Caption: Remember to buy milk.
That was it. I couldn’t just delete it. I had to kill it.
In the garage, I wrapped the phone in a towel, grabbed a hammer, and swung.
The screen spiderwebbed. The speaker hissed. A voice crackled out:
“Stop—”
I stomped harder. Dropped bricks until the towel glittered with glass dust. Rolled the car over it until it was flat as a coin.
Silence.
For the first time in weeks, Gretchen and I laughed together. It sounded like freedom.
The next morning we carried the mangled corpse of my phone into a wireless carrier’s store.
The salesman—twenty-something, crisp polo, too much cologne—looked up with a bright, trained smile. His nametag read KYLE.
I dropped the towel on the counter. Shards spilled. Plastic bent. Battery leaking.

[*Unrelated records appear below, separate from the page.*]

(** * Crater identification geometry engine: triad enumeration, coplanar
      invariants and camera projection.

    Shallow embedding of
      - [craterdetection/matching/utils.py],
      - [craterdetection/matching/projective_invariants.py],
      - [craterdetection/common/camera.py],
      - the scores and the losses of [craterdetection/detection/training.py].

    Python [int]s are [Z].  NumPy [float64] arithmetic is idealised as exact
    arithmetic over the real numbers [R]: rounding is not modelled, and every
    statement about a floating-point result is a statement about the exact
    computation the code performs.  Division is the total division of [R];
    where a result hinges on a division by zero (the camera's derived
    attitude) the undefined value is modelled explicitly.  A generator is the
    finite list of the values it yields, in order.  Exceptions are the
    [result] type: a function that can raise returns [Ok v] or [Raise e].

    Three helpers of the repository are not among the sources.
    [matrix_adjugate] is modelled as the classical adjugate; [scale_det],
    [crater_representation] and [ENU_system] are parameters of the
    functions that call them.  Of the libraries the code calls, NumPy's and
    astropy's functions are modelled as they are documented, and the clique
    enumeration of networkx is a parameter.  The singular values behind the
    condition number of the constructor's filter are a parameter too: which
    triads the filter excludes is stated on the values as they are
    computed. *)

From Stdlib Require Import String ZArith List Lia Bool.
From Stdlib Require Import Reals Lra.
Import ListNotations.

Set Implicit Arguments.

(* ================================================================== *)
(** ** Exceptions *)

Inductive exn : Type :=
| NameError (name : string)
| TypeError
| IndexError
| LinAlgError
| ValueError
| ExternalError.

Inductive result (A : Type) : Type :=
| Ok (a : A)
| Raise (e : exn).

Arguments Ok {A} a.
Arguments Raise {A} e.

Definition bind {A B : Type} (m : result A) (k : A -> result B) : result B :=
  match m with
  | Ok a => k a
  | Raise e => Raise e
  end.

Notation "x <- m ;; k" := (bind m (fun x => k))
  (at level 61, m at next level, right associativity).

(** Monadic map: the first failing element aborts the whole batch. *)
Fixpoint mapM {A B : Type} (f : A -> result B) (l : list A) : result (list B) :=
  match l with
  | [] => Ok []
  | a :: l' => b <- f a ;; bs <- mapM f l' ;; Ok (b :: bs)
  end.

Lemma bind_ok {A B : Type} (m : result A) (k : A -> result B) (b : B) :
  bind m k = Ok b <-> exists a, m = Ok a /\ k a = Ok b.
Proof.
  destruct m as [a|e]; simpl; split.
  - intros H. exists a. auto.
  - intros [a' [Ha Hk]]. inversion Ha. subst. exact Hk.
  - discriminate.
  - intros [a' [Ha _]]. discriminate.
Qed.

Lemma mapM_ok {A B : Type} (f : A -> result B) (l : list A) (l' : list B) :
  mapM f l = Ok l' <-> Forall2 (fun a b => f a = Ok b) l l'.
Proof.
  revert l'. induction l as [|a l IH]; intros l'; simpl.
  - split; intros H; inversion H; constructor.
  - split.
    + intros H. apply bind_ok in H. destruct H as [b [Hb H]].
      apply bind_ok in H. destruct H as [bs [Hbs H]].
      inversion H; subst. constructor; [exact Hb|]. apply IH. exact Hbs.
    + intros H. inversion H as [|? b ? bs Hb Hbs]; subst.
      rewrite Hb. simpl. apply IH in Hbs. rewrite Hbs. reflexivity.
Qed.

Lemma mapM_length {A B : Type} (f : A -> result B) (l : list A) (l' : list B) :
  mapM f l = Ok l' -> length l' = length l.
Proof.
  intros H. apply mapM_ok in H. symmetry. eapply Forall2_length. exact H.
Qed.

(* ================================================================== *)
(** ** NumPy arrays *)

(** A NumPy batch (an array whose first axis runs over the triads) is a
    list; an arithmetic expression over batches of one length is the
    expression applied entry by entry.  An [n x 3] array is the list of its
    rows, each a triple; its transpose, a [3 x n] array, is the triple of its
    three rows. *)

Module Np.

Open Scope R_scope.

Definition map2 {A B C : Type} (f : A -> B -> C) (l1 : list A) (l2 : list B)
  : list C :=
  map (fun p => f (fst p) (snd p)) (combine l1 l2).

Fixpoint lift3 {A : Type} (f : R -> R -> R -> A) (xs ys zs : list R) : list A :=
  match xs, ys, zs with
  | x :: xs', y :: ys', z :: zs' => f x y z :: lift3 f xs' ys' zs'
  | _, _, _ => []
  end.

Fixpoint lift6 {A : Type} (f : R -> R -> R -> R -> R -> R -> A)
         (x1 y1 z1 x2 y2 z2 : list R) : list A :=
  match x1, y1, z1, x2, y2, z2 with
  | a :: x1', b :: y1', c :: z1', d :: x2', e :: y2', g :: z2' =>
      f a b c d e g :: lift6 f x1' y1' z1' x2' y2' z2'
  | _, _, _, _, _, _ => []
  end.

(** Boolean-mask indexing [arr[mask]]: a new array. *)
Fixpoint select {A : Type} (mask : list bool) (l : list A) : list A :=
  match mask, l with
  | b :: mask', x :: l' => if b then x :: select mask' l' else select mask' l'
  | _, _ => []
  end.

(** Boolean-mask assignment [arr[mask] = vals]: the entries under the mask
    are replaced, in order, by the entries of [vals].  NumPy refuses a [vals]
    of another length than the mask selects; the model then leaves the
    remaining entries as they are. *)
Fixpoint mask_assign {A : Type} (mask : list bool) (arr vals : list A)
  : list A :=
  match mask, arr with
  | true :: mask', x :: arr' =>
      match vals with
      | v :: vals' => v :: mask_assign mask' arr' vals'
      | [] => x :: arr'
      end
  | false :: mask', x :: arr' => x :: mask_assign mask' arr' vals
  | _, _ => arr
  end.

(** Three aligned rows read column by column: the transpose of a [3 x n]
    array. *)
Fixpoint zip3 {A B C : Type} (l1 : list A) (l2 : list B) (l3 : list C)
  : list (A * B * C) :=
  match l1, l2, l3 with
  | a :: l1', b :: l2', c :: l3' => (a, b, c) :: zip3 l1' l2' l3'
  | _, _, _ => []
  end.

(** The transpose of an [n x 3] array: its three columns. *)
Definition unzip3 {A : Type} (l : list (A * A * A))
  : list A * list A * list A :=
  (map (fun t => fst (fst t)) l, map (fun t => snd (fst t)) l,
   map (fun t => snd t) l).

(** Integer indexing [arr[i]]: a negative index counts from the end, an index
    out of range raises [IndexError]. *)
Definition index (arr : list R) (i : Z) : result R :=
  let n := Z.of_nat (length arr) in
  if (0 <=? i)%Z && (i <? n)%Z then Ok (nth (Z.to_nat i) arr 0)
  else if (- n <=? i)%Z && (i <? 0)%Z then Ok (nth (Z.to_nat (n + i)) arr 0)
  else Raise IndexError.

(** Indexing by an [n x 3] array of indices, [arr[triads]]: an [n x 3]
    array. *)
Definition index_triads (arr : list R) (triads : list (Z * Z * Z))
  : result (list (R * R * R)) :=
  mapM (fun t : Z * Z * Z =>
          let '(i, j, k) := t in
          a <- index arr i ;; b <- index arr j ;; c <- index arr k ;;
          Ok (a, b, c))
       triads.

(** A 2-D array of floats is the list of its rows.  [T ncols a] is [a.T] for
    an array [a] with [ncols] columns: it has [ncols] rows whatever [a]
    holds. *)
Definition T (ncols : nat) (a : list (list R)) : list (list R) :=
  map (fun c => map (fun row => nth c row 0) a) (seq 0 ncols).

(** A 1-D array as [np.column_stack] reads it: one column. *)
Definition as_column (v : list R) : list (list R) := map (fun x => [x]) v.

(** [np.column_stack] of 2-D parts with [n] rows each. *)
Definition column_stack (n : nat) (parts : list (list (list R)))
  : list (list R) :=
  map (fun t => concat (map (fun p => nth t p []) parts)) (seq 0 n).

End Np.

(* ================================================================== *)
(** ** NumPy linear algebra on 3-vectors and 3x3 matrices, over [R] *)

Module LinAlg.

Open Scope R_scope.

(** A 3x1 column vector. *)
Record V3 : Type := mkV3 { vx : R; vy : R; vz : R }.

(** A 3x3 matrix, row by row. *)
Record M33 : Type := mkM33 {
  m00 : R; m01 : R; m02 : R;
  m10 : R; m11 : R; m12 : R;
  m20 : R; m21 : R; m22 : R }.

Definition madd (A B : M33) : M33 :=
  mkM33 (m00 A + m00 B) (m01 A + m01 B) (m02 A + m02 B)
        (m10 A + m10 B) (m11 A + m11 B) (m12 A + m12 B)
        (m20 A + m20 B) (m21 A + m21 B) (m22 A + m22 B).

Definition msub (A B : M33) : M33 :=
  mkM33 (m00 A - m00 B) (m01 A - m01 B) (m02 A - m02 B)
        (m10 A - m10 B) (m11 A - m11 B) (m12 A - m12 B)
        (m20 A - m20 B) (m21 A - m21 B) (m22 A - m22 B).

Definition mscale (c : R) (A : M33) : M33 :=
  mkM33 (c * m00 A) (c * m01 A) (c * m02 A)
        (c * m10 A) (c * m11 A) (c * m12 A)
        (c * m20 A) (c * m21 A) (c * m22 A).

(** [A @ B]. *)
Definition matmul (A B : M33) : M33 :=
  mkM33 (m00 A * m00 B + m01 A * m10 B + m02 A * m20 B)
        (m00 A * m01 B + m01 A * m11 B + m02 A * m21 B)
        (m00 A * m02 B + m01 A * m12 B + m02 A * m22 B)
        (m10 A * m00 B + m11 A * m10 B + m12 A * m20 B)
        (m10 A * m01 B + m11 A * m11 B + m12 A * m21 B)
        (m10 A * m02 B + m11 A * m12 B + m12 A * m22 B)
        (m20 A * m00 B + m21 A * m10 B + m22 A * m20 B)
        (m20 A * m01 B + m21 A * m11 B + m22 A * m21 B)
        (m20 A * m02 B + m21 A * m12 B + m22 A * m22 B).

(** [A @ v] for a column vector [v]. *)
Definition matvec (A : M33) (v : V3) : V3 :=
  mkV3 (m00 A * vx v + m01 A * vy v + m02 A * vz v)
       (m10 A * vx v + m11 A * vy v + m12 A * vz v)
       (m20 A * vx v + m21 A * vy v + m22 A * vz v).

Definition transpose (A : M33) : M33 :=
  mkM33 (m00 A) (m10 A) (m20 A)
        (m01 A) (m11 A) (m21 A)
        (m02 A) (m12 A) (m22 A).

(** [np.trace]. *)
Definition trace (A : M33) : R := m00 A + m11 A + m22 A.

(** [LA.det], by cofactor expansion along the first row. *)
Definition det (A : M33) : R :=
  m00 A * (m11 A * m22 A - m12 A * m21 A)
  - m01 A * (m10 A * m22 A - m12 A * m20 A)
  + m02 A * (m10 A * m21 A - m11 A * m20 A).

(** Modelled from the spec: [matrix_adjugate] of
    [craterdetection/common/conics.py], which is not among the sources; the
    spec calls it the classical adjugate, the transpose of the cofactor
    matrix, with [A @ adj(A) = det(A) I]. *)
Definition matrix_adjugate (A : M33) : M33 :=
  mkM33 (m11 A * m22 A - m12 A * m21 A)
        (m02 A * m21 A - m01 A * m22 A)
        (m01 A * m12 A - m02 A * m11 A)
        (m12 A * m20 A - m10 A * m22 A)
        (m00 A * m22 A - m02 A * m20 A)
        (m02 A * m10 A - m00 A * m12 A)
        (m10 A * m21 A - m11 A * m20 A)
        (m01 A * m20 A - m00 A * m21 A)
        (m00 A * m11 A - m01 A * m10 A).

(** The inverse of a non-singular matrix. *)
Definition minv (A : M33) : M33 := mscale (/ det A) (matrix_adjugate A).

(** [LA.inv]: raises [LinAlgError] on a singular matrix. *)
Definition inv (A : M33) : result M33 :=
  if Req_dec_T (det A) 0 then Raise LinAlgError else Ok (minv A).

(** [np.isfinite(LA.cond(A))] read in exact arithmetic.  NumPy's 2-norm
    condition number is the ratio of the largest to the smallest singular
    value, and [LA.cond] returns [inf] where that ratio is [inf] or [nan]
    (the zero matrix); with the exact singular values it is finite exactly
    for the non-singular matrices.  The statements that rest on this
    reading use no more of it than [cond(A - B) = cond(B - A)]; what the
    filter excludes is stated on [isfinite_cond] below, which takes the
    singular values as they are computed. *)
Definition cond_isfinite (A : M33) : bool :=
  if Req_dec_T (det A) 0 then false else true.

(** The least quotient that a division of [float64] numbers rounds to
    [inf]: [2^1024 - 2^970]. *)
Definition float_overflow : R := (2 ^ 54 - 1) * 2 ^ 970.

(** [LA.cond(A)] with the default norm, as NumPy computes it: from the
    singular values [s] that LAPACK returns for [A], largest first, it forms
    [s[0] / s[-1]] and returns [inf] where that quotient is [inf] or [nan].
    The computed singular values are a parameter, [svdvals]; [None] stands
    for [inf], which the quotient is when it is a quotient by zero and when
    it overflows. *)
Definition cond (svdvals : M33 -> R * R * R) (A : M33) : option R :=
  let '(s_max, _, s_min) := svdvals A in
  if Req_dec_T s_min 0 then None
  else if Rlt_dec (s_max / s_min) float_overflow then Some (s_max / s_min)
  else None.

(** [np.isfinite(LA.cond(A))]. *)
Definition isfinite_cond (svdvals : M33 -> R * R * R) (A : M33) : bool :=
  match cond svdvals A with
  | Some _ => true
  | None => false
  end.

(** The first and the last of the computed singular values. *)
Definition largest_singular_value (svdvals : M33 -> R * R * R) (A : M33) : R :=
  fst (fst (svdvals A)).

Definition smallest_singular_value (svdvals : M33 -> R * R * R) (A : M33) : R :=
  snd (svdvals A).

Definition zero3 : M33 := mkM33 0 0 0 0 0 0 0 0 0.

Definition identity3 : M33 := mkM33 1 0 0 0 1 0 0 0 1.

Definition nonsingular (A : M33) : Prop := det A <> 0.

Lemma M33_eq (A B : M33) :
  m00 A = m00 B -> m01 A = m01 B -> m02 A = m02 B ->
  m10 A = m10 B -> m11 A = m11 B -> m12 A = m12 B ->
  m20 A = m20 B -> m21 A = m21 B -> m22 A = m22 B -> A = B.
Proof. destruct A, B; simpl; intros; subst; reflexivity. Qed.

Ltac mat_ring :=
  repeat match goal with A : M33 |- _ => destruct A end;
  repeat match goal with v : V3 |- _ => destruct v end;
  cbn; try (apply M33_eq; cbn); try ring.

Lemma matmul_adjugate (A : M33) :
  matmul A (matrix_adjugate A) = mscale (det A) identity3.
Proof. unfold det. mat_ring. Qed.

Lemma matmul_minv_r (A : M33) : det A <> 0 -> matmul A (minv A) = identity3.
Proof.
  intros H. unfold minv, det in *. destruct A. apply M33_eq; cbn; field; exact H.
Qed.

Lemma matmul_minv_l (A : M33) : det A <> 0 -> matmul (minv A) A = identity3.
Proof.
  intros H. unfold minv, det in *. destruct A. apply M33_eq; cbn; field; exact H.
Qed.

Lemma det_msub_swap (A B : M33) : det (msub B A) = - det (msub A B).
Proof. unfold det. mat_ring. Qed.

Lemma det_msub_diag (A : M33) : det (msub A A) = 0.
Proof. unfold det. mat_ring. Qed.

Kyle’s smile died. “Jesus Christ… what happened?”
I looked at Gretchen. She squeezed my hand.
Then I looked at him, deadpan.
“Does your warranty cover eternal possession?”
Kyle blinked, mouth slack. He prodded the phone with a pen, like it might bite.
And just once, faintly, a white spiral blinked to life beneath the shattered glass.
Kyle stumbled back. “Did you see that?”
“No,” I said.
But my heart knew the truth: you can crush a device. You can’t crush what it’s become.
Gretchen took my hand. Together, we walked out.